Due to the enormous difficulty of obtaining studies with the necessary statistical power to provide the degree of evidence needed to clarify questions regarding the indications, modalities and other technical aspects of the CRRT, it is commonly used the experience that both the clinical practice in chronic patients as the results of scientific research that intermittent techniques (IHD fundamentally) confers to the clinician.
In patients with IHD, certain conditions are associated with a worse prognosis and an increased risk of mortality. These can include cardiovascular diseases, diabetes mellitus (DM), atherosclerosis, infectious processes, malnutrition, inflammation, oxidative stress, iron deficiency, anemia, calcification, uremia and volume overload. AKI requiring a renal replacement technique (RRT) represents an independent risk factor for mortality in critically ill patients. Oxidative stress and inflammation play important roles in the initiation and extension phases of AKI, as well as in causing injury to distant organs after AKI.
In CRRT to prevent coagulation of the extracorporeal system requires the use of some method of anticoagulation. The most frequent anticoagulation strategies include systemic heparin and regional citrate administration. However, some undesirable effects of CRRT may affect the patient's outcome, including the risks of systemic bleeding and membrane biocompatibility induced by anticoagulants.
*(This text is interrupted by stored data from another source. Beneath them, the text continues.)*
Definition loadReceipt (h : Heap) (r : ref) : option (option WitnessReceiptState) :=
  match r with
  | None => Some None
  | Some l =>
      match h !! l with
      | Some (Receipt receipt) =>
          bs ← loadBytes h (rm_Bytes receipt);
          leafIndex ← loadNumber h (rm_LeafIndex receipt);
          treeSize ← loadNumber h (rm_TreeSize receipt);
          Some (Some (MkReceipt bs (rm_EntryHash receipt) (rm_EntryHashScheme receipt) leafIndex treeSize))
      | _ => None
      end
  end.

Definition loadWitness (h : Heap) (w : WitnessM) : option WitnessState :=
  checkpoint ← loadBytes h (wm_Checkpoint w);
  receipt ← loadReceipt h (wm_Receipt w);
  Some (MkWitness (wm_WitnessID w) (wm_CheckpointSize w) checkpoint (wm_Attempts w) (wm_NextAttemptAt w) receipt
          (wm_Permanent w) (wm_LastError w)).

Definition loadWitnesses (h : Heap) (r : ref) : option (list WitnessState) :=
  match r with
  | None => Some []
  | Some l => match h !! l with Some (Witnesses rows) => mapM (loadWitness h) rows | _ => None end
  end.

Definition loadCheckpoint (h : Heap) (r : ref) : option (option CheckpointState) :=
  match r with
  | None => Some None
  | Some l =>
      match h !! l with
      | Some (Checkpoint c) =>
          bs ← loadBytes h (cm_Bytes c);
          peaks ← loadSlices h (cm_Peaks c);
          Some (Some (MkCheckpoint bs (cm_Size c) (cm_IndexedSeq c) peaks))
      | _ => None
      end
  end.

Definition loadState (h : Heap) (s : StateM) : option State :=
  nodes ← loadSlices h (sm_Nodes s);
  firstPendingAt ← loadNumber h (sm_FirstPendingAt s);
  checkpoint ← loadCheckpoint h (sm_Checkpoint s);
  witnesses ← loadWitnesses h (sm_Witnesses s);
  Some (MkState (sm_Size s) nodes (sm_IndexedSeq s) firstPendingAt checkpoint witnesses).

(** A [[]byte] argument that may be [nil]. *)
Definition loadOptional (h : Heap) (r : ref) : option (option bytes) :=
  match r with None => Some None | Some _ => Some <$> loadBytes h r end.

(** ** Operations on memory *)

(** An operation fails where Go would read memory as what it is not. *)
Definition M (A : Type) : Type := Heap -> option (Heap * A).

#[export] Instance memory_ret : MRet M := fun A a h => Some (h, a).

#[export] Instance memory_bind : MBind M := fun A B k m h =>
  match m h with
  | None => None
  | Some (h, a) => k a h
  end.

Definition read {A} (load : Heap -> option A) : M A := fun h => a ← load h; Some (h, a).

Definition alloc (c : cell) : M loc := fun h => Some (h ++ [c], length h).

Fixpoint each {A B} (f : A -> M B) (l : list A) : M (list B) :=
  match l with
  | [] => mret []
  | a :: l => b ← f a; bs ← each f l; mret (b :: bs)
  end.

(** ** [clone.go] *)

(** [append([]byte(nil), value...)], which is [nil] when nothing is appended. *)
Definition copyBytes (r : ref) : M ref :=
  bs ← read (fun h => loadBytes h r);
  match bs with
  | [] => mret None
  | _ => l ← alloc (Bytes bs); mret (Some l)
  end.

Definition copyNumber (r : ref) : M ref :=
  n ← read (fun h => loadNumber h r);
  match n with
  | None => mret None
  | Some n => l ← alloc (Number n); mret (Some l)
  end.

Definition CloneEntry (entry : EntryM) : M EntryM :=
  value ← copyBytes (em_Value entry); mret (MkEntryM (em_Seq entry) value (em_AppendedAt entry)).

(** The elements of an array, none for [nil]. *)
Definition elements {A} (select : cell -> option (list A)) (r : ref) : M (list A) :=
  match r with
  | None => mret []
  | Some l => read (fun h => c ← h !! l; select c)
  end.

Definition slicesIn (c : cell) : option (list ref) := match c with Slices values => Some values | _ => None end.
Definition witnessesIn (c : cell) : option (list WitnessM) := match c with Witnesses rows => Some rows | _ => None end.
Definition receiptIn (c : cell) : option ReceiptM := match c with Receipt receipt => Some receipt | _ => None end.
Definition checkpointIn (c : cell) : option CheckpointM := match c with Checkpoint c => Some c | _ => None end.

Definition cloneBytesList (r : ref) : M ref :=
  values ← elements slicesIn r;
  result ← each copyBytes values;
  l ← alloc (Slices result); mret (Some l).

Definition cloneEntries (entries : list EntryM) : M ref :=
  result ← each CloneEntry entries;
  l ← alloc (Entries result); mret (Some l).

Definition CloneReceipt (r : ref) : M ref :=
  match r with
  | None => mret None
  | Some l =>
      receipt ← read (fun h => c ← h !! l; receiptIn c);
      bs ← copyBytes (rm_Bytes receipt);
      leafIndex ← copyNumber (rm_LeafIndex receipt);
      treeSize ← copyNumber (rm_TreeSize receipt);
      l ← alloc (Receipt (MkReceiptM bs (rm_EntryHash receipt) (rm_EntryHashScheme receipt) leafIndex treeSize));
      mret (Some l)
  end.

Definition CloneWitness (w : WitnessM) : M WitnessM :=
  checkpoint ← copyBytes (wm_Checkpoint w);
  receipt ← CloneReceipt (wm_Receipt w);
  mret (MkWitnessM (wm_WitnessID w) (wm_CheckpointSize w) checkpoint (wm_Attempts w) (wm_NextAttemptAt w) receipt
          (wm_Permanent w) (wm_LastError w)).

Definition cloneWitnesses (rows : list WitnessM) : M ref :=
  result ← each CloneWitness rows;
  l ← alloc (Witnesses result); mret (Some l).

Definition cloneCheckpoint (r : ref) : M ref :=
  match r with
  | None => mret None
  | Some l =>
      c ← read (fun h => c ← h !! l; checkpointIn c);
      bs ← copyBytes (cm_Bytes c);
      peaks ← cloneBytesList (cm_Peaks c);
      l ← alloc (Checkpoint (MkCheckpointM bs (cm_Size c) (cm_IndexedSeq c) peaks));
      mret (Some l)
  end.

Definition cloneStateHeader (s : StateM) : M StateM :=
  firstPendingAt ← copyNumber (sm_FirstPendingAt s);
  checkpoint ← cloneCheckpoint (sm_Checkpoint s);
  mret (MkStateM (sm_Size s) None (sm_IndexedSeq s) firstPendingAt checkpoint None).

(** [value.Nodes = nodes; value.Witnesses = witnesses] *)
Definition with_rows (s : StateM) (nodes witnesses : ref) : StateM :=
  MkStateM (sm_Size s) nodes (sm_IndexedSeq s) (sm_FirstPendingAt s) (sm_Checkpoint s) witnesses.

Definition CloneState (s : StateM) : M StateM :=
  nodes ← cloneBytesList (sm_Nodes s);
  rows ← elements witnessesIn (sm_Witnesses s);
  witnesses ← cloneWitnesses rows;
  header ← cloneStateHeader s;
  mret (with_rows header nodes witnesses).

(** ** [engine.go] *)

(** The array of entries is the engine's own: no operation passes it out. *)
Record EngineM := MkEngineM {
  entriesM : list EntryM;
  byValueM : gmap bytes Z;
  stateM : StateM
}.

Definition NewM : EngineM := MkEngineM [] ∅ (MkStateM 0 None 0 None None None).

Definition loadEngine (h : Heap) (e : EngineM) : option Engine :=
  entries ← mapM (loadEntry h) (entriesM e);
  state ← loadState h (stateM e);
  Some (MkEngine entries (byValueM e) state).

(** [e.entries[index]] *)
Definition entryAt (e : EngineM) (i : Z) : M EntryM := read (fun _ => zget (entriesM e) i).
Heparin, the most widely used anticoagulant in these techniques, is considered the standard of treatment, however it is contraindicated in patients with a high hemorrhagic risk or in heparin-induced thrombocytopenia.
Regional citrate anticoagulation (RCA), in which only the extracorporeal circuit is anticoagulated by the chelating action of calcium by citrate, is a safe and effective alternative in these cases. RCA has also been described as superior to heparin in terms of biocompatibility, since heparin, in comparison with citrate, can activate the complement and induce neutrophil degranulation in the filter and activate the release of myeloperoxidase (MPO) from the endothelium. The use of citrate, in addition to providing greater biocompatibility and a similar or longer filter duration, could also be associated with less inflammation and possibly with a better survival compared to heparin use, and probably also with a better renal recovery.
Apoptosis is probably implicated as a pathophysiological mechanism in organ injury in the setting of sepsis and systemic inflammatory response syndrome.
The sum effect of the numerous risk factors present in critical patients with AKI treated with CRRT is cumulative, additive, interrelated, complex and often unexpected or completely unknown. Survival in patients with AKI requiring replacement therapy is lower than in other patient populations. At present the accuracy of prediction of mortality and morbidity depending on available biomarkers or clinical condition is not optimal to properly describe and stratify patients properly. The combination of several markers of simultaneous biochemical processes can help to better stratify patients, identify the best therapeutic targets, evaluate the response to different therapies and establish functional prognoses. The usefulness of a parameter that evaluates tissue damage with markers of specific biochemical processes could be considered.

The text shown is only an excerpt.